[[ Data shown, beginning ]]

(** * TarkovTracker: the team coordinator of [functions/src/index.ts]

    A shallow embedding of the four callable team operations
    ([_createTeamLogic], [_joinTeamLogic], [_leaveTeamLogic],
    [_kickTeamMemberLogic]) and of [generateSecurePassword], over an explicit
    model of the two Firestore collections they touch ("system" holds one
    membership document per user, "team" one roster document per team).

    A Firestore transaction is modelled as a small reader/writer/error monad:
    reads are answered from the snapshot the transaction started on, every
    [transaction.set] / [transaction.delete] is appended to a write buffer,
    and [runTransaction] applies the buffer only when the callback returns
    without throwing.  Retries on write conflicts are not modelled: the
    development describes one call running alone against the store.
    A document is keyed by its id as written; the id a caller passes to
    [joinTeam] is first checked the way [CollectionReference.doc] checks it.
    Numbers are rationals.  What the clock, the commit time and the two uid
    generators do is an input of each call ([Env]). *)

From Stdlib Require Import ZArith QArith String Ascii List Lia.
From stdpp Require Import gmap strings list fin_maps.

Local Open Scope string_scope.
Local Open Scope Z_scope.

(** ** JavaScript values as the code sees them *)

(** Truthiness of a string: only the empty string is falsy. *)
Definition truthy (s : string) : bool :=
  if decide (s = "") then false else true.

(** [x || y] on an optional string: [x] when it is present and non-empty. *)
Definition orElse (x : option string) (y : string) : string :=
  match x with
  | Some s => if truthy s then s else y
  | None => y
  end.

(** A JavaScript number is modelled as a rational: every finite double is
    one, and a JSON payload carries neither [NaN] nor an infinity.  Numbers
    are compared as rationals ([==], [<], [<=] of [Q]); a whole number is
    one that equals an integer. *)
Definition whole (n : Q) : Prop := ∃ z : Z, (n == inject_Z z)%Q.

(** [x || y] on an optional number: [x] when it is present and not zero. *)
Definition orElseNumber (x : option Q) (y : Q) : Q :=
  match x with
  | Some n => if Qeq_bool n 0 then y else n
  | None => y
  end.

(** ** Timestamps

    A Firestore [Timestamp] is a count of nanoseconds since the epoch
    (the library's pair seconds/nanoseconds, flattened).  [Timestamp.now()]
    has millisecond resolution; a server timestamp may be finer. *)
Module Timestamp.
Definition MS_TO_NANOS : Z := 1000000.
Definition fromMillis (milliseconds : Z) : Z := milliseconds * MS_TO_NANOS.
Definition toMillis (ts : Z) : Z := ts / MS_TO_NANOS.
(** [Timestamp.now()], given the reading [Date.now()] of the local clock. *)
Definition now (dateNow : Z) : Z := fromMillis dateNow.
(** [a > b] on timestamps compares them chronologically. *)
Definition gt (a b : Z) : bool := b <? a.
End Timestamp.

(** ** Errors *)

Inductive FunctionsErrorCode :=
| unauthenticated
| invalid_argument
| failed_precondition
| not_found
| permission_denied
| resource_exhausted
| internal.

Record HttpsError := mkHttpsError {
  code : FunctionsErrorCode;
  message : string;
  details : option string
}.

(** What a [throw] can carry: an [HttpsError] or any other [Error]. *)
Inductive Thrown :=
| ThrownHttps (e : HttpsError)
| ThrownError (msg : string).

Definition handleTeamError (operation : string) (error : Thrown) : HttpsError :=
  match error with
  | ThrownHttps e => e
  | ThrownError msg =>
      mkHttpsError internal (String.append "Error during " operation) (Some msg)
  end.

(** ** Documents and the store *)

(** The [team] field of a membership document: [team?: string | null]. *)
Inductive TeamField :=
| TeamUndefined
| TeamNull
| TeamStr (id : string).

Record SystemDocData := mkSystemDoc {
  team : TeamField;
  teamMax : option Q;
  lastLeftTeam : option Z
}.

Record TeamDocData := mkTeamDoc {
  owner : option string;
  password : option string;
  maximumMembers : option Q;
  members : option (list string);
  createdAt : option Z
}.

Record Store := mkStore {
  systemCol : gmap string SystemDocData;
  teamCol : gmap string TeamDocData
}.

Definition emptyStore : Store := mkStore ∅ ∅.

(** [systemData?.team] read for its truth value: the id the user is
    currently on, if any. *)
Definition teamOf (systemData : option SystemDocData) : option string :=
  match systemData with
  | Some d =>
      match team d with
      | TeamStr id => if truthy id then Some id else None
      | _ => None
      end
  | None => None
  end.

(** [teamData?.members?.length ?? 0] *)
Definition membersLength (teamData : option TeamDocData) : Z :=
  match teamData ≫= members with
  | Some ms => Z.of_nat (length ms)
  | None => 0
  end.

(** [teamData?.maximumMembers ?? 10] *)
Definition capacity (teamData : option TeamDocData) : Q :=
  default 10%Q (teamData ≫= maximumMembers).

(** ** Document paths

    [db.collection('team').doc(id)] does not take every string.  The
    Firestore library rejects an empty [id] and one that contains ["//"],
    splits [id] at ['/'], drops the empty segments, appends the others to
    the path of the collection, and throws an [Error] unless the result names
    a document: the segments of [id] must be odd in number.  An id without
    ['/'] is one segment.

    The store in turn refuses a few ids that pass this test (["."], [".."],
    ids of the form [__.*__], ids longer than 1500 bytes).  They are not
    told apart here: what is proved below about teams found and not found is
    stated for ids of letters and digits, which is what the ids drawn by
    [createTeam] are. *)

Definition isSlash (c : ascii) : bool := Ascii.eqb c "/"%char.

(** [path.indexOf('//') >= 0] *)
Fixpoint hasDoubleSlash (path : string) : bool :=
  match path with
  | String a rest =>
      match rest with
      | String b _ => (isSlash a && isSlash b) || hasDoubleSlash rest
      | EmptyString => false
      end
  | EmptyString => false
  end.

(** The number of non-empty segments of [path.split('/')]; [inSegment]
    tells whether the character before belongs to a segment. *)
Fixpoint countSegments (inSegment : bool) (path : string) : nat :=
  match path with
  | EmptyString => O
  | String c rest =>
      if isSlash c then countSegments false rest
      else ((if inSegment then 0 else 1) + countSegments true rest)%nat
  end.

(** Whether [collection.doc(id)] returns a reference rather than throwing. *)
Definition validDocumentPath (id : string) : bool :=
  truthy id && negb (hasDoubleSlash id) && Nat.odd (countSegments false id).




(** ** Buffered writes *)

Inductive FieldTransform :=
| arrayUnion (uid : string)
| arrayRemove (uid : string).

Inductive Write :=
(** [set(system/uid, {team: newTeam [, lastLeftTeam: serverTimestamp()]}, {merge: true})] *)
| SetSystemMerge (uid : string) (newTeam : TeamField) (stampLastLeft : bool)
(** [set(team/id, {owner, password, maximumMembers, members, createdAt: serverTimestamp()})] *)
| SetTeam (id : string) (ownerUid pw : string) (maxMembers : Q) (roster : list string)
(** [set(team/id, {members: transform}, {merge: true})] *)
| SetTeamMembersMerge (id : string) (tr : FieldTransform)
(** [delete(team/id)] *)
| DeleteTeam (id : string).

Definition applyTransform (tr : FieldTransform) (old : option (list string)) : list string :=
  let l := default [] old in
  match tr with
  | arrayUnion uid => if decide (uid ∈ l) then l else (l ++ [uid])%list
  | arrayRemove uid => filter (λ m, m ≠ uid) l
  end.

Definition mergeSystem (old : option SystemDocData) (newTeam : TeamField)
    (stamp : option Z) : SystemDocData :=
  {| team := newTeam;
     teamMax := old ≫= teamMax;
     lastLeftTeam := match stamp with
                     | Some ts => Some ts
                     | None => old ≫= lastLeftTeam
                     end |}.

Definition mergeTeamMembers (old : option TeamDocData) (tr : FieldTransform) : TeamDocData :=
  {| owner := old ≫= owner;
     password := old ≫= password;
     maximumMembers := old ≫= maximumMembers;
     members := Some (applyTransform tr (old ≫= members));
     createdAt := old ≫= createdAt |}.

[[ Data shown, end ]]

**Directions**
Up to and including the line that contains "membership document per", output the records above exactly, beginning with their first line.

**Solution to this task**
(** * TarkovTracker: the team coordinator of [functions/src/index.ts]

    A shallow embedding of the four callable team operations
    ([_createTeamLogic], [_joinTeamLogic], [_leaveTeamLogic],
    [_kickTeamMemberLogic]) and of [generateSecurePassword], over an explicit
    model of the two Firestore collections they touch ("system" holds one
    membership document per user, "team" one roster document per team).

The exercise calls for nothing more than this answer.